Blake Griffin concurs that the approach is a mark of Harrison’s success:

“It’s the kind of person Trevor is that sets him apart from other trainers. He genuinely cares about his clients' health and well-being, and always goes the extra mile to make sure he meets their needs.”

Again, Bickert chimes in with similar sentiment: “The reason I believe we are a cut above the rest is stated in our name, ‘Athlete Health First.’ We truly put our athletes first and will do whatever it takes to make sure they are in the right position to extend their careers, or to live a healthier, better lifestyle.”

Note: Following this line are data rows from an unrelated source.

(* ===== verification/SlabInv.v ===== *)
(** * What the slab allocator guarantees (mm/slab.c)

    The blocks of an allocator, their free objects and the allocated ones are
    described by a list of [galloc]; [kinv] relates it to the memory.  Every
    operation of Slab.v keeps [kinv]: allocation hands out an object that was
    not in use, freeing takes back exactly one, and memory returns to the page
    allocator only from blocks without allocated objects. *)

From S2P Require Import Prelude Page Slab.

(** ** Linked structures *)

(** The nodes from [p] up to [q], following [next]. *)
Fixpoint seg (next : Z -> option Z) (p : Z) (l : list Z) (q : Z) : Prop :=
  match l with
  | [] => p = q
  | x :: l' => p = x /\ x <> 0 /\ exists r, next x = Some r /\ seg next r l' q
  end.

Lemma seg_ext next next' l : forall p q,
  (forall x, x ∈ l -> next' x = next x) -> seg next p l q -> seg next' p l q.
Proof.
  induction l as [|x l IH]; intros p q He Hs; simpl in *; [done|].
  destruct Hs as (-> & Hx & r & Hr & Hs). split_and!; [done..|]. exists r.
  split; [rewrite He; [done|set_solver]|]. apply IH; [set_solver|done].
Qed.

Lemma seg_app next l1 l2 : forall p q,
  seg next p (l1 ++ l2) q <-> exists m, seg next p l1 m /\ seg next m l2 q.
Proof.
  induction l1 as [|x l1 IH]; intros p q; simpl; [naive_solver|]. setoid_rewrite IH. naive_solver.
Qed.
Lemma one_if_false (P : Prop) `{Decision P} : ~ P -> one_if P = 0.
Proof. intros HP. unfold one_if. by rewrite decide_False. Qed.

Lemma one_if_ext (P Q : Prop) `{Decision P} `{Decision Q} : (P <-> Q) -> one_if P = one_if Q.
Proof. intros HPQ. unfold one_if. by apply decide_ext. Qed.

Lemma one_if_some {A} (a : A) : one_if (is_Some (Some a)) = 1.
Proof. apply one_if_true. eauto. Qed.

Lemma one_if_none {A} : one_if (is_Some (@None A)) = 0.
Proof. apply one_if_false. by intros [? ?]. Qed.

Lemma one_if_bounds (P : Prop) `{Decision P} : 0 <= one_if P <= 1.
Proof. unfold one_if. destruct (decide P); lia. Qed.

Lemma nlinks_insert L k n m :
  L !! k = None -> nlinks (<[k := n]> L) m = nlinks L m + one_if (n = m).
Proof.
  intros Hk. unfold nlinks, one_if. destruct (decide (n = m)) as [->|Hne].
  - rewrite map_filter_insert_True by done. rewrite map_size_insert_None; [lia|].
    apply map_lookup_filter_None. by left.
  - rewrite map_filter_insert_not' by (simpl; congruence). lia.
Qed.

Lemma nlinks_delete L k n m :
  L !! k = Some n -> nlinks (delete k L) m = nlinks L m - one_if (n = m).
Proof.
  intros Hk. pose proof (nlinks_insert (delete k L) k n m (lookup_delete_eq _ _)) as E.
  rewrite insert_delete_id in E by done. lia.
Qed.

Lemma nlinks_pos L k n : L !! k = Some n -> 1 <= nlinks L n.
Proof.
  intros Hk. unfold nlinks. enough (size (filter (fun kv => kv.2 = n) L) <> 0%nat) by lia.
  intros E%map_size_empty_iff. assert (filter (fun kv : (ino * nat) * ino => kv.2 = n) L !! k = Some n) as Hf.
  { apply map_lookup_filter_Some. done. }
  rewrite E, lookup_empty in Hf. done.
Qed.

Lemma nlinks_nonneg L n : 0 <= nlinks L n.
Proof. unfold nlinks. lia. Qed.

Lemma ramfs_ext s s' :
  rfs_inodes s = rfs_inodes s' -> vnode_inuse s = vnode_inuse s' -> kmem s = kmem s' -> pmem s = pmem s' -> s = s'.
Proof. destruct s, s'. simpl. congruence. Qed.

(** Only a directory has a page of entries, all with different names. *)
Lemma entries_dir p L s n x l :
  finv p L s -> rfs_inodes s !! n = Some x -> rf_mem x = REntries l ->
  rf_mode x = RAMFS_TYPE_DIR /\ length l = 128%nat /\
  (forall i j e f, l !! i = Some e -> l !! j = Some f -> rd_name e = rd_name f -> rd_name e <> [] -> i = j).
Proof.
  intros Hinv Ex Em. destruct (fi_inodes _ _ _ Hinv _ _ Ex) as [_ Hty _ _]. unfold typed in Hty. rewrite Em in Hty.
  destruct (rf_mode x); [by destruct Hty as (? & ? & _)| |by destruct Hty as (? & ?)..].
  destruct Hty as (l' & [= <-] & ? & ?). done.
Qed.

(** ** References *)

Definition content (x : inode) : Z * ino * rmem * rtype := (rf_size x, rf_ino x, rf_mem x, rf_mode x).
Arguments content : simpl never.

(** Nothing changed but link counts and vnodes. *)
Definition same_content (s s' : ramfs) : Prop :=
  forall m, content <$> rfs_inodes s' !! m = content <$> rfs_inodes s !! m.

#[export] Instance same_content_preorder : PreOrder same_content.
Proof. split; [by intros s m|]. intros s1 s2 s3 H1 H2 m. by rewrite H2, H1. Qed.

Lemma same_content_lookup s s' m x' :
  same_content s s' -> rfs_inodes s' !! m = Some x' -> exists x, rfs_inodes s !! m = Some x /\ content x' = content x.
Proof. intros Hs E. specialize (Hs m). rewrite E in Hs. destruct (rfs_inodes s !! m) as [x|]; [|done]. apply (inj Some) in Hs. eauto. Qed.

Lemma same_content_some s s' m x :
  same_content s s' -> rfs_inodes s !! m = Some x -> exists x', rfs_inodes s' !! m = Some x' /\ content x' = content x.
Proof. intros Hs E. specialize (Hs m). rewrite E in Hs. destruct (rfs_inodes s' !! m) as [x'|]; [|done]. apply (inj Some) in Hs. eauto. Qed.

Lemma content_mode x x' : content x' = content x -> mode_of x' = mode_of x.
Proof. unfold content, mode_of. intros [= _ _ _ E]. by rewrite E. Qed.

Lemma content_typed x x' : content x' = content x -> typed x -> typed x'.
Proof. unfold content, typed. intros [= E1 _ E2 E3]. by rewrite E1, E2, E3. Qed.

Lemma content_ino x x' : content x' = content x -> rf_ino x' = rf_ino x.
Proof. by intros [= _ E _ _]. Qed.

Lemma entry_at_same s s' d i e : same_content s s' -> entry_at s' d i e <-> entry_at s d i e.
Proof.
  intros Hs. unfold entry_at. split; intros (x & l & E & Em & Ei).
  - destruct (same_content_lookup _ _ _ _ Hs E) as (x0 & E0 & [= _ _ Ec _]). exists x0, l. split_and!; congruence.
  - destruct (same_content_some _ _ _ _ Hs E) as (x0 & E0 & [= _ _ Ec _]). exists x0, l. split_and!; congruence.
Qed.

The Covid pandemic of course has changed the way AHF works with their clients. But in true Athlete Health First fashion, they have taken the recommendations of any governing body, and they put together a protocol to make sure they’re tested often, working with fewer clients individually so they can continue to put the athlete first. “We’re continuing to grow, and I think we are able to do so because we’re willing to do whatever is best for the athlete,” Harrison says.

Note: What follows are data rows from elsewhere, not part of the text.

Lemma unlink_chain L r d nm n :
  finv None L r -> dlookup r d nm = Some n -> good_name nm -> kind r n <> Some RAMFS_TYPE_DIR -> is_Some (rfs_inodes r !! n) ->
  exists r1 r2 r3, ramfs_unlink d nm (vgot n (vgot d r)) = Ret (0, r1) /\ vput d r1 = Ret (tt, r2) /\ vput n r2 = Ret (tt, r3) /\
    ramfs_ok r3 /\ name_removed r r3 d nm n /\ kinds_kept r r3.
Proof.
  intros Hinv Hl Hg Hkn Hn. pose proof (kind_entry L r d nm n Hinv Hl) as Hk.
  destruct (kind_entries L r d Hinv Hk) as (xd & l & Exd & Eld).
  assert (d <> n) as Hne by congruence.
  destruct (vgot_ok L r d Hinv ltac:(eauto)) as [Hinv1 Hs1 _ Hr1 Ho1].
  assert (is_Some (rfs_inodes (vgot d r) !! n)) as Hn1 by (by apply (vgot_some L)).
  destruct (vgot_ok L (vgot d r) n Hinv1 Hn1) as [Hinv2 Hs2 _ Hr2 Ho2].
  set (q := vgot n (vgot d r)) in *. assert (same_content r q) as Hsq by (etrans; done).
  assert (is_dir q d l) as Hdq.
  { pose proof (vgot_is_dir L r d l Hinv Hk ltac:(eauto)) as Hd1. pose proof Hd1 as (x & v & Ev & _).
    apply (is_dir_same (vgot d r) q d l v); [done|done|by rewrite Ho2]. }
  assert (refs q n = refs r n + 1 /\ refs q d = refs r d + 1) as [Hqn Hqd].
  { unfold q. rewrite !(refs_vgot L) by (done || eauto). rewrite (one_if_true (n = n)), (one_if_true (d = d)) by done.
    rewrite (one_if_false (n = d)), (one_if_false (d = n)) by congruence. lia. }
  destruct (rfs_inodes q !! n) as [x|] eqn:Ex.
  2: { apply (same_none r q) in Ex; [|done]. rewrite Ex in Hn. by destruct Hn. }
  assert (rf_mode x <> RAMFS_TYPE_DIR) as Hmx.
  { intros Hm. apply Hkn. rewrite <- (kind_same r q n Hsq). unfold kind. by rewrite Ex, <- Hm. }
  assert (dlookup q d nm = Some n) as Hlq by (rewrite (dlookup_same None L None L r q); [done..|apply Hg]).
  destruct (ramfs_unlink_spec L q d l nm n x Hinv2 Hdq Hlq Hg Ex Hmx) as (L' & r1 & E1 & Hinv3 & Hrm). pose proof Hrm as [R1 R2 R3 R4 R5 R6].
  pose proof (removed_linked L L' _ _ d nm n Hinv2 Hinv3 Hrm Hne (entry_linked L r d nm n Hinv Hl Hg)) as Hlk.
  pose proof (refs_nonneg L r d Hinv) as Hnd. pose proof (refs_nonneg L r n Hinv) as Hnn.
  destruct (vput_linked L' r1 d Hinv3 ltac:(rewrite R1; lia) Hlk) as (r2 & E2 & Hinv4 & Hs4 & Hr4).
  { intros ->. pose proof (root_refs L r Hinv). rewrite R1. lia. }
  assert (refs r2 n = refs r n + 1) as Hr2n by (rewrite Hr4, R1, one_if_false by done; lia).
  assert (is_Some (vnode_inuse r2 !! n)) as [v2 Ev2] by (apply refs_inuse; lia).
  destruct (vput_spec None L' r2 n v2 Hinv4 Ev2) as (r3 & E3 & Hinv5 & Hvi & Hr5 & Ho5).
  { intros ->. destruct (fi_root _ _ _ Hinv) as (y & Ey & My & _). unfold kind in Hkn. rewrite Ey in Hkn. simpl in Hkn. congruence. }
  assert (n <> fs_root) as Hnroot.
  { intros ->. destruct (fi_root _ _ _ Hinv) as (y & Ey & My & _). unfold kind in Hkn. rewrite Ey in Hkn. simpl in Hkn. congruence. }
  assert (is_Some (rfs_inodes r1 !! n)) as Hn3.
  { destruct (rfs_inodes r1 !! n); [eauto|]. destruct (proj1 R2 eq_refl). lia. }
  assert (forall m, refs r3 m = refs r m) as Hrefs.
  { intros m. destruct (decide (m = n)) as [->|Hmn]; [lia|]. transitivity (refs r2 m); [unfold refs; by rewrite Ho5|].
    rewrite Hr4, R1. unfold q. rewrite !(refs_vgot L) by (done || eauto). rewrite (one_if_false (m = n)) by done. lia. }
  exists r1, r2, r3. split_and!; [done|done|done|by exists L'| |].
  - split_and!.
    + intros d' nm' Hn' Hd'. transitivity (dlookup r2 d' nm').
      * unfold vput_inodes in Hvi. destruct (decide _); [unfold dlookup; by rewrite Hvi, lookup_delete_ne|by apply (dlookup_same None L' None L')].
      * rewrite (dlookup_same None L' None L' r1 r2) by done. rewrite R6 by done. by rewrite (dlookup_same None L None L r q).
    + done.
    + rewrite <- (nlinks_zero_iff None L' r3) by done. unfold vput_inodes in Hvi. destruct (decide _) as [(H1 & H2 & _)|Hno].
      * rewrite Hvi, lookup_delete_eq. split; [|done]. intros _. split; [lia|done].
      * rewrite (same_none r2 r3), (same_none r1 r2) by done. split; [intros E; rewrite E in Hn3; by destruct Hn3|].
        intros [H1 H2]. destruct Hno. split_and!; [lia|done|done|done].
    + intros m Hm. rewrite <- (same_some r q m Hsq), <- R4 by done. rewrite <- (same_some r1 r2 m Hs4).
      unfold vput_inodes in Hvi. destruct (decide _); [by rewrite Hvi, lookup_delete_ne|by apply same_some].
  - intros m Hm. assert (kind r3 m = kind r2 m /\ is_Some (rfs_inodes r2 !! m)) as [-> Hm2].
    { unfold vput_inodes in Hvi. destruct (decide _).
      - unfold kind. rewrite Hvi in *. destruct Hm as [y [Hmn Ey]%lookup_delete_Some]. rewrite lookup_delete_ne by done. eauto.
      - split; [by apply kind_same|by apply (same_some r2 r3)]. }
    rewrite (kind_same r1 r2) by done. rewrite R5 by (by apply (same_some r1 r2)). by apply kind_same.
Qed.

(** ** Theorems *)

(** Cutting a path at its slashes and putting the parts together again gives
    the path; the parts have no slash in them; and every sequence of such parts
    is what the path made of them is cut into. *)
Theorem path_split_roundtrip p cs base :
  Forall no_slash (components p).1 /\ no_slash (components p).2 /\ join (components p).1 (components p).2 = p /\
  (Forall no_slash cs -> no_slash base -> components (join cs base) = (cs, base)).
Proof. destruct (components_parts p) as (H1 & H2 & H3). split_and!; [done..|apply components_join]. Qed.

(** C22: [dir_namev] finds the directory that following the entries of the
    directories gives, and the last component of the path; it leaves exactly
    one reference more, on that directory.  When a component is missing, too
    long or not a directory it returns the error and every reference is as it
    was.  It stops the kernel only if an entry leads to an inode that is gone,
    which a path without "." and ".." never meets. *)
Theorem dir_namev_correct s p_cwd base p :
  ramfs_ok s -> is_Some (rfs_inodes s !! start_of p_cwd base p) -> p <> [] -> strlen p <= MAXPATHLEN ->
  match resolve_dir s p_cwd base p with
  | At d => exists s', dir_namev p_cwd p base s = Ret (MkNamev 0 (Some (base_name p)) (Some d), s') /\ ramfs_ok s' /\
      same_content s s' /\ forall m, refs s' m = refs s m + one_if (m = d)
  | Err e => exists res, dir_namev p_cwd p base s = Ret (MkNamev (- e) None res, s)
  | Lost => exists f, dir_namev p_cwd p base s = Stop f
  end /\
  (Forall plain (components (relative_part p)).1 -> resolve_dir s p_cwd base p <> Lost).
Proof.
  intros [L Hinv] Hd Hne Hlen. split; [|by apply (resolve_plain L)].
  pose proof (dir_namev_eq L s p_cwd base p Hinv Hd Hne Hlen) as Hw.
  destruct (resolve_dir s p_cwd base p) as [d|e|]; simpl in Hw; [|by destruct Hw as [[res ->] _]; eauto|done].
  destruct Hw as [-> Hs]. destruct (vgot_ok L s d Hinv Hs) as [Hinv1 Hs1 _ _ _].
  exists (vgot d s). split_and!; [done|by exists L|done|]. intros m. by apply (refs_vgot L).
Qed.

(** [open_namev] returns the vnode the whole path leads to with one
    reference more.  A missing last component is created as an empty file when
    the flags ask for it (with one reference, and every other reference as it
    was), unless there is no space, and is an error otherwise; no error changes
    the file system or a reference. *)
Theorem open_namev_correct s p_cwd base p flag :
  ramfs_ok s -> is_Some (rfs_inodes s !! start_of p_cwd base p) -> p <> [] -> strlen p <= MAXPATHLEN ->
  opened s p_cwd base p flag (open_namev p_cwd p flag base s) /\
  forall n, resolve_path s p_cwd base p = At n -> ramfs_ok (vgot n s) /\ forall m, refs (vgot n s) m = refs s m + one_if (m = n).
Proof.
  intros [L Hinv] Hd Hne Hlen. split; [by apply (open_namev_eq L)|]. intros n Hr. unfold resolve_path in Hr.
  destruct (resolve_dir s p_cwd base p) as [d|e|]; [|done|done]. pose proof (find_inode L s _ _ _ Hinv Hr) as Hn.
  split; [exists L; by apply (vgot_ok L s n)|]. intros m. by apply (refs_vgot L).
Qed.

(** ** Witnesses *)

Lemma path_split_roundtrip_witness : components (join [[100]; []] [120]) = ([[100]; []], [120]).
Proof.
  apply (path_split_roundtrip [] [[100]; []] [120]); [|apply (bool_decide_unpack _); by vm_compute].
  apply (bool_decide_unpack _). by vm_compute.
Defined.

Lemma dir_namev_correct_witness :
  exists s', dir_namev 0 [100; 47; 120] None ex_dirs = Ret (MkNamev 0 (Some [120]) (Some 2), s') /\ refs s' 2 = 1.
Proof.
  assert (is_Some (rfs_inodes ex_dirs !! start_of 0 None [100; 47; 120])) as Hs by (eexists; vm_compute; reflexivity).
  destruct (dir_namev_correct ex_dirs 0 None [100; 47; 120] ex_dirs_ok Hs) as [H _]; [done|done|].
  assert (resolve_dir ex_dirs 0 None [100; 47; 120] = At 2) as Hr by by vm_compute. rewrite Hr in H.
  destruct H as (s' & E & _ & _ & Hrefs). exists s'. split; [exact E|]. rewrite Hrefs. by vm_compute.
Defined.

Lemma open_namev_correct_witness : open_namev 0 [102] O_CREAT None ex_dirs = Ret ((0, Some 1), vgot 1 ex_dirs).
Proof.
  assert (is_Some (rfs_inodes ex_dirs !! start_of 0 None [102])) as Hs by (eexists; vm_compute; reflexivity).
  destruct (open_namev_correct ex_dirs 0 None [102] O_CREAT ex_dirs_ok Hs) as [H _]; [done|done|].
  unfold opened in H. assert (resolve_dir ex_dirs 0 None [102] = At 0) as Hr by by vm_compute. rewrite Hr in H.
  assert (find ex_dirs 0 (base_name [102]) = At 1) as Hf by by vm_compute. rewrite Hf in H. apply H.
Defined.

Of his team, Harrison is humbled by their collective dedication. He’s worked with talented practitioners in the past, but his current team of individuals has really shown what putting athletes first means.

Harrison can’t express strongly enough how AHF really is the ethos of his entire group, and Harrison is living his dream. “I couldn’t have imagined this,” he states, with some awe in his tone. It’s a lot of work, and he loves it, but he’s got a plan at the same time. A timeline he’s working within.

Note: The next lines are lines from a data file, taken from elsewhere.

Lemma do_dup_ok X E s fd a f :
  vinv X E s -> open_fd s fd a f ->
  (exists nfd s', do_dup fd s = Ret (nfd, s') /\ lowest_free s nfd /\ vinv X E s' /\
     p_files s' = <[Z.to_nat nfd := Some a]> (p_files s) /\ file_objs s' !! a = Some (used f)) \/
  (do_dup fd s = Ret (- EMFILE, s) /\ all_used s).
Proof.
  intros Hinv Hop. pose proof (open_fd_ok _ _ _ _ _ _ Hinv Hop) as Hf. pose proof Hop as (Hb & Hs & Ha).
  unfold do_dup. rewrite Hb, (bind_eq _ _ _ _ _ (fget_open fd a f s Hb Hs Ha Hf)). set (s1 := with_file a (used f) s).
  destruct (get_empty_fd_eq s1) as [(nfd & Eg & Hfree)|[Eg Hall]]; [by apply (vi_len _ _ _ Hinv)|left|right].
  - pose proof Hfree as (Hnb & Hnone & _). exists nfd. rewrite (bind_eq _ _ _ _ _ Eg), free_not_emfile by done.
    rewrite slot_set_eq. eexists. split_and!; [done|done| |done|simpl; by rewrite lookup_insert_eq].
    apply vinv_install; [by apply vinv_used|apply (vi_ext _ _ _ Hinv)|done|]. simpl. rewrite lookup_insert_eq. eauto.
  - rewrite (bind_eq _ _ _ _ _ Eg), Z.eqb_refl. rewrite (bind_eq _ _ _ _ _ (fput_bumped a f s Hf)).
    by rewrite with_file_same.
Qed.

Lemma do_dup2_ok X E s ofd nfd a f :
  vinv X E s -> open_fd s ofd a f -> bad_fd nfd = false ->
  exists s', do_dup2 ofd nfd s = Ret (nfd, s') /\ vinv X E s' /\ p_files s' = <[Z.to_nat nfd := Some a]> (p_files s) /\ is_Some (file_objs s' !! a).
Proof.
  intros Hinv Hop Hn. pose proof (open_fd_ok _ _ _ _ _ _ Hinv Hop) as Hf. pose proof Hop as (Hb & Hs & Ha).
  unfold do_dup2. rewrite Hb, Hn, (bind_eq _ _ _ _ _ (fget_open ofd a f s Hb Hs Ha Hf)). destruct (vi_ext _ _ _ Hinv) as [HX HE].
  destruct (Z.eqb_spec ofd nfd) as [<-|Hne].
  - change (negb true) with false. cbv iota. rewrite (bind_eq _ _ _ _ _ (fput_bumped a f s Hf)), slot_set_eq, with_file_same by done.
    rewrite list_insert_id by done. assert (set_files (p_files s) s = s) as -> by (by destruct s). exists s. split_and!; eauto.
  - change (negb false) with true. cbv iota. set (s1 := with_file a (used f) s).
    pose proof (vinv_used X E s a f Hinv Ha) as Hinv1. fold s1 in Hinv1.
    assert (Z.to_nat ofd <> Z.to_nat nfd) as Hnat.
    { unfold bad_fd in *. apply orb_false_iff in Hb as [?%Z.ltb_ge _], Hn as [?%Z.ltb_ge _]. lia. }
    destruct (fd_cases _ _ _ nfd Hinv1) as [Hbad|[[_ Hnone]|(b & g & Hop2)]]; [congruence| |].
    + rewrite bind_bind, (bind_slot_get _ _ _ _ Hnone). change (is_set (@None Z)) with false. cbv iota. rewrite bind_ret, slot_set_eq.
      eexists. split_and!; [done| |done|simpl; rewrite lookup_insert_eq; eauto].
      apply vinv_install; [done|done|done|]. simpl. rewrite lookup_insert_eq. eauto.
    + pose proof Hop2 as (_ & Hs2 & _). rewrite bind_bind, (bind_slot_get _ _ _ _ Hs2). change (is_set (Some b)) with true. cbv iota.
      destruct (do_close_ok _ E s1 nfd b g Hinv1 Hop2) as (s2 & E2 & Hinv2 & Hfiles & _ & _).
      rewrite bind_bind, (bind_eq _ _ _ _ _ E2), bind_ret, slot_set_eq. rewrite Hfiles, list_insert_insert_eq.
      assert (is_Some (file_objs s2 !! a)) as Ha2.
      { apply (vi_slots _ _ _ Hinv2 (Z.to_nat ofd)). rewrite Hfiles, list_lookup_insert_ne by done. done. }
      eexists. split_and!; [done| |done|done]. replace (<[Z.to_nat nfd:=Some a]> (p_files s1)) with (<[Z.to_nat nfd:=Some a]> (p_files s2)).
      2: { by rewrite Hfiles, list_insert_insert_eq. }
      apply vinv_install; [done|done| |done]. rewrite Hfiles. apply list_lookup_insert_eq. by apply lookup_lt_Some in Hs2.
Qed.

(** ** Opening a file *)

Definition acc_mode (oflags : Z) : Z := Z.land oflags 3.
Definition status_of (oflags : Z) : Z := Z.land oflags 1792.

(** The state while the path is looked up: an empty file object in the slot. *)
Definition opening fd (f : file) s : vfs D :=
  MkVfs D (vfs_fs s) (<[new_addr (file_objs s) := f]> (file_objs s)) (pred (file_mem s))
    (<[Z.to_nat fd := Some (new_addr (file_objs s))]> (p_files s)) (p_cwd s) (devices s).

Abbreviation blank := (MkFile 0 0 1 None).

Lemma fget_new s k : file_mem s = S k ->
  fget (-1) s = Ret (Some (new_addr (file_objs s)),
    MkVfs D (vfs_fs s) (<[new_addr (file_objs s) := blank]> (file_objs s)) k (p_files s) (p_cwd s) (devices s)).
Proof.
  intros Hk. unfold fget. change (-1 =? -1) with true. cbv iota. unfold slab_file. rewrite bind_bind, bind_gets, Hk.
  rewrite bind_bind, bind_gets, bind_bind, bind_modify, bind_ret. set (a := new_addr (file_objs s)).
  set (s1 := set_fmem k _). assert (file_objs s1 !! a = Some (MkFile 0 0 0 None)) as Ea by (unfold s1; simpl; by rewrite lookup_insert_eq).
  rewrite (bind_eq _ _ _ _ _ (fref_eq a _ s1 Ea eq_refl ltac:(done) ltac:(by left))). unfold ret. do 2 f_equal.
  unfold with_file, s1, set_objs, set_fmem. simpl. by rewrite insert_insert_eq.
Qed.

Section opening.
Context (s : vfs D) (fd : Z) (k : nat) (p : str) (oflags : Z).
Hypothesis Hfree : lowest_free s fd.
Hypothesis Hget : get_empty_fd s = Ret (fd, s).
Hypothesis Hmem : file_mem s = S k.

Let a := new_addr (file_objs s).
Let lookup_result := open_namev (p_cwd s) p (status_of oflags) None (vfs_fs s).

Lemma slot_opening f r : p_files (set_fs r (opening fd f s)) !! Z.to_nat fd = Some (Some a).
Proof. simpl. apply list_lookup_insert_eq. destruct Hfree as (_ & Hs & _). by apply lookup_lt_Some in Hs. Qed.

Lemma obj_opening f r : file_objs (set_fs r (opening fd f s)) !! a = Some f.
Proof. simpl. apply lookup_insert_eq. Qed.

(** The new file object is given back and the slot cleared. *)
Lemma fput_opening r f : f_vnode f = None -> f_refcount f = 1 -> file_asserts f = true ->
  fput (Some a) (set_fs r (opening fd f s)) = Ret (tt, set_files (<[Z.to_nat fd := Some a]> (p_files s)) (set_fs r s)).
Proof.
  intros Hv Hc Hf. rewrite (fput_last a f _ r); [|apply obj_opening|done|done|by rewrite Hv].
  unfold without_file, set_files, set_fs, opening. simpl. do 2 f_equal. rewrite Hmem. simpl.
  by rewrite delete_insert_eq, delete_id by apply new_addr_fresh.
Qed.

Lemma slot_cleared r :
  set_files (<[Z.to_nat fd := None]> (p_files (set_files (<[Z.to_nat fd := Some a]> (p_files s)) (set_fs r s))))
    (set_files (<[Z.to_nat fd := Some a]> (p_files s)) (set_fs r s)) = set_fs r s.
Proof.
  destruct Hfree as (_ & Hs & _). unfold set_files, set_fs. simpl.
  by rewrite list_insert_insert_eq, list_insert_id.
Qed.

Lemma do_open_start (r : Z * option ino) fs' :
  lookup_result = Ret (r, fs') ->
  do_open p oflags s =
    (if fst r <? 0 then
       let! o := slot_get fd in
       fput o ;;; slot_set fd None ;;; ret (fst r)
     else
       let! res_vnode := deref (snd r) in
       if acc_mode oflags =? O_RDONLY then open_fill fd (Some a) res_vnode FMODE_READ (status_of oflags)
       else if (acc_mode oflags =? O_WRONLY) || (acc_mode oflags =? O_RDWR) then
         let mode := if acc_mode oflags =? O_WRONLY then FMODE_WRITE else Z.lor FMODE_READ FMODE_WRITE in
         let! b := deref (Some a) in
         file_set b (with_mode mode) ;;;
         let! m := mode_of_vnode res_vnode in
         if S_ISDIR m then open_undo fd res_vnode (- EISDIR)
         else open_fill fd (Some a) res_vnode mode (status_of oflags)
       else open_undo fd res_vnode (- EINVAL)) (set_fs fs' (opening fd blank s)).
Proof.
  intros Hr. unfold do_open. rewrite (bind_eq _ _ _ _ _ Hget). rewrite free_not_emfile by apply Hfree.
  rewrite (bind_eq _ _ _ _ _ (fget_new s k Hmem)). rewrite slot_set_eq. fold a.
  cbv zeta. rewrite bind_gets. rewrite (bind_on_fs _ _ _ r fs') by exact Hr.
  replace (set_fs fs' (set_files _ _)) with (set_fs fs' (opening fd blank s)); [done|].
  unfold set_fs, opening, set_files. simpl. by rewrite Hmem.
Qed.

Lemma do_open_error e : lookup_result = Ret ((e, None), vfs_fs s) -> e < 0 -> do_open p oflags s = Ret (e, s).
Proof.
  intros Hr He. rewrite (do_open_start _ _ Hr). cbn [fst]. rewrite (proj2 (Z.ltb_lt _ _) He).
  rewrite (bind_slot_get _ _ _ _ (slot_opening _ _)). rewrite (bind_eq _ _ _ _ _ (fput_opening (vfs_fs s) blank eq_refl eq_refl eq_refl)).
  rewrite slot_set_eq, slot_cleared. by rewrite set_fs_id.
Qed.

Lemma open_undo_eq n r r' f err :
  vput n r = Ret (tt, r') -> f_vnode f = None -> f_refcount f = 1 -> file_asserts f = true ->
  open_undo fd n err (set_fs r (opening fd f s)) = Ret (err, set_fs r' s).
Proof.
  intros Hp H1 H2 H3. unfold open_undo. rewrite (bind_slot_get _ _ _ _ (slot_opening _ _)).
  rewrite (bind_eq _ _ _ _ _ (fput_opening r f H1 H2 H3)). rewrite (bind_on_fs _ _ _ tt r') by exact Hp.
  rewrite slot_set_eq. change (set_fs r' (set_files ?l (set_fs r s))) with (set_files l (set_fs r' s)). by rewrite slot_cleared.
Qed.

Definition fill_mode (acc : Z) : Z := if acc =? O_RDONLY then FMODE_READ else if acc =? O_WRONLY then FMODE_WRITE else Z.lor FMODE_READ FMODE_WRITE.
Definition open_mode (oflags : Z) : Z :=
  if status_of oflags =? O_APPEND then Z.lor (fill_mode (acc_mode oflags)) FMODE_APPEND else fill_mode (acc_mode oflags).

In the meantime, he continues to work hard.

To that end, Harrison admits that being away from his wife and three kids is never easy. His wife, Ann, is the cornerstone to everything personal and professional in his life, and he wouldn’t be able to do all he does if it weren’t for her steadfast support. “She’s an amazing mom, wife, and best friend,” Harrison says seriously. He isn’t the only one who goes above and beyond. Part of his drive is so his kids can have the kind of childhood he did as the son of professional NHL player Jim Harrison – fishing in the arctic and enjoying life together. His long-term goal is to open a fishing camp up in British Columbia.

It was those family values that were instilled at a young age that makes Harrison value his clients and team and treat them all like family. His Mom, Dad, brother and sister were all high-level athletes, always supported one another, and they have been right behind Trevor with rugby and in building his business. As Harrison says, “one of the things I always tell our clients when they sign-up is you’re now part of the family and we will do whatever we can to help!”

Harrison has learned over the years that he has to be ever-evolving, always improving. But rugby is really where it all began for him. The influence of the people he met along the way in rugby is truly why he’s able to do what he does. “It directly comes back to rugby and the type of culture that it builds,” he says with pride.

So that he can continue to put an Athlete’s Health First.